The Daypack: What to Carry Every Day
Planning & Practical

The Daypack: What to Carry Every Day

Your duffel holds the journey; your daypack holds the day. A practical look at the one bag you carry on your back every morning — how to choose it, and the small kit that should live inside.

On a grand journey, most of your luggage stays behind in a hotel room or a ship’s cabin. The bag that actually accompanies you — onto the trail, into the city, aboard the small aircraft — is your daypack. It is the most-used piece of gear you own, and the one travellers think about least. A well-set-up daypack quietly improves every single day of the trip.

The principle is simple: the daypack carries what the day might require, and nothing it will not. Too empty and you are caught out by weather, thirst or a long afternoon; too full and you carry a burden up every hill. The aim is a modest, well-organised bag you stop noticing — which is exactly when it is doing its job.

Choosing the pack

For most of our journeys a daypack of roughly 20 to 30 litres is the sweet spot — large enough to hold a shed layer, water and lunch, small enough to discourage overpacking. Look for a proper hip belt, which transfers weight off your shoulders onto your legs and transforms how a loaded pack feels over a long day, and a comfortable, ventilated back panel.
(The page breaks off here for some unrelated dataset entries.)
Lemma loop_groups gs fuel e ip : Forall is_group gs → gs ≠ [] → (length gs ≤ fuel)%nat → (length ip + 2 * length gs ≤ 16)%nat →
  parse6_loop fuel (colons (hex16 <$> gs)) e ip = Some ([], e, ip ++ flat gs).
Proof.
  revert fuel ip. induction gs as [|g gs IH]; [done|]. intros [|fuel] ip [Hg Hgs]%Forall_cons _ Hf Hl; [simpl in Hf; lia|].
  cbn [length] in *. destruct (decide (gs = [])) as [->|Hne].
  - cbn [fmap list_fmap colons]. rewrite step_end by (done || lia). rewrite flat_cons. cbn [flat mbind list_bind]. by rewrite app_nil_r.
  - rewrite fmap_cons, colons_cons by (by destruct gs). destruct gs as [|h gs]; [done|].
    destruct (colons_head h gs) as (c & l & Hc & Hx); [by apply Forall_cons in Hgs as []|]. rewrite Hc.
    rewrite step_colon by (done || lia). rewrite <- Hc. rewrite IH; [by rewrite (flat_cons g), app_assoc|done|done|lia|].
    rewrite length_app. cbn [two length] in *. lia.
Qed.

Lemma loop_prefix pre rest fuel ip : Forall is_group pre → pre ≠ [] → (length ip + 2 * length pre ≤ 16)%nat →
  parse6_loop (length pre + fuel) (colons (hex16 <$> pre) ++ colon :: colon :: rest) None ip =
    if bool_decide (rest = []) then Some ([], Some (length (ip ++ flat pre)), ip ++ flat pre)
    else parse6_loop fuel rest (Some (length (ip ++ flat pre))) (ip ++ flat pre).
Proof.
  revert ip. induction pre as [|g pre IH]; [done|]. intros ip [Hg Hgs]%Forall_cons _ Hl. cbn [length Nat.add] in *.
  destruct (decide (pre = [])) as [->|Hne].
  - cbn [fmap list_fmap colons]. rewrite step_ellipsis by (done || lia). rewrite flat_cons. cbn [flat mbind list_bind]. by rewrite app_nil_r.
  - rewrite fmap_cons, colons_cons by (by destruct pre). destruct pre as [|h pre]; [done|].
    destruct (colons_head h pre) as (c & l & Hc & Hx); [by apply Forall_cons in Hgs as []|].
    rewrite <- app_assoc. cbn [app]. rewrite Hc. cbn [app]. rewrite step_colon by (done || lia).
    specialize (IH (ip ++ two g)). rewrite Hc in IH. cbn [app] in IH. rewrite IH; [by rewrite (flat_cons g), app_assoc|done|done|].
    rewrite length_app. cbn [two length] in *. lia.
Qed.

(** ** The longest run of zero groups *)
Lemma zero_run_spec l : ∃ k, l = replicate (zero_run l) 0 ++ k ∧ (zero_run l ≤ length l)%nat.
Proof.
  induction l as [|g l (k & IH & Hl)]; [by exists []|]. destruct g as [|p|p]; [|by exists (Z.pos p :: l); split; [|simpl; lia]|by exists (Z.neg p :: l); split; [|simpl; lia]].
  exists k. cbn [zero_run replicate length app]. split; [by rewrite <- IH|lia].
Qed.
Lemma zero_run_split gs i : (i ≤ length gs)%nat → let n := zero_run (drop i gs) in
  gs = take i gs ++ replicate n 0 ++ drop (i + n) gs ∧ (i + n ≤ length gs)%nat.
Proof.
  intros Hi n. destruct (zero_run_spec (drop i gs)) as (k & Hk & Hl). fold n in Hk, Hl. rewrite length_drop in Hl. split; [|lia].
  rewrite <- drop_drop. rewrite <- (take_drop i gs) at 1. f_equal. rewrite Hk at 1. f_equal. rewrite Hk.
  by rewrite drop_app_ge, length_replicate, Nat.sub_diag by (rewrite length_replicate; lia).
Qed.

Definition run_ok (gs : list Z) (se : nat * nat) : Prop :=
  let '(s, e) := se in (s + 2 ≤ e ≤ 8)%nat ∧ gs = take s gs ++ replicate (e - s) 0 ++ drop e gs.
Two practical features earn their keep. A built-in or add-on rain cover keeps the contents dry in a sudden squall. And a pack that compresses down small, or folds into its own pocket, can double as your airline carry-on at the start of the journey and then serve as the daypack throughout — one bag doing two jobs, which is the light traveller’s favourite trick.

Layers, water and sun

Three things belong in the daypack on almost every day, whatever the destination. A spare layer — at minimum a windproof shell, and a warm layer too if the day climbs high — because mountain and coastal weather turns fast and the shell weighs almost nothing. Water, enough for the planned hours, in a bottle or a reservoir; dehydration creeps up quietly, especially at altitude and in the desert.

And sun protection: sunscreen, a brimmed hat, sunglasses, lip balm. The sun is fierce on the Atacama’s high plateau, on the Serengeti’s open plain and, by reflection, on Antarctic ice and water. These three categories — a layer, water, sun cover — are the non-negotiable core of the daypack, the same on every journey we run.

Documents, money and the small essentials

Your daypack is also where the day’s important small items travel. Carry the documents you need that day — and a photo or scan of your passport rather than always the passport itself, unless a border or a flight requires the original. Keep some local cash, a card, and any medication you take during the day, including a small personal first-aid kit with blister tape and any prescriptions.

Round it out with the genuinely useful: a phone and a charged power bank, a compact camera if you carry one, hand sanitiser, tissues, a few snacks, and a lightweight packable bag for anything you buy. A small dry bag inside the pack protects electronics from rain and from the spray of a boat transfer. None of this is heavy; all of it is the difference between a smooth day and an awkward one.

Packing it well, and what to leave out

Organisation matters as much as contents. Keep the items you reach for often — water, sunscreen, a snack — in outside or top pockets, and the rarely needed things lower down. A pack you can resupply without unloading is a pack that stays tidy. Settle the heaviest items close to your back and centred, where they pull least on your balance.

Discipline is the other half. The daypack is not a place to carry comforts you might want; it is a place to carry what the day requires. Resist loading a second camera lens you will not change, a thick guidebook, three jackets for a mild forecast. Every item is a question — will I truly use this today? — and a no means it stays in the duffel.

How the daypack changes with the day

The same pack adjusts to the day in front of it. On a high trekking day on The Long Way East it carries more water, more warm layers and a full lunch. On a city day in Kyoto or Marrakech it carries less water, a light layer, and a little more room for what you might buy or pick up. The bag is constant; the contents flex.

Our guides will tell you each evening what the next day asks of the daypack — how much water, which layers, whether the original passport travels. Listen to that brief and pack to it. A daypack set up the night before, to the day actually coming, means the morning is unhurried and nothing important is left behind.

Field Notes

Quick answers

What size daypack is best for a grand journey?

A pack of roughly 20 to 30 litres suits most of our journeys. It is large enough for a shed layer, water, lunch and the day’s essentials, and small enough to discourage overpacking. Choose one with a real hip belt and, ideally, one that folds down so it can also serve as your airline carry-on.

What should always be in the daypack?

Three things every day: a spare layer such as a windproof shell, enough water for the planned hours, and sun protection — sunscreen, hat, sunglasses, lip balm. Beyond that, the day’s documents, some cash and a card, personal medication with blister tape, a phone and power bank, and a small dry bag for electronics.

Should I carry my passport in my daypack every day?

Not necessarily. On most ordinary days a photo or scan of your passport is enough, and the original is safer in your accommodation. Carry the original when a border crossing, an internal flight or a specific activity requires it. Your guides will advise each evening which documents the next day needs.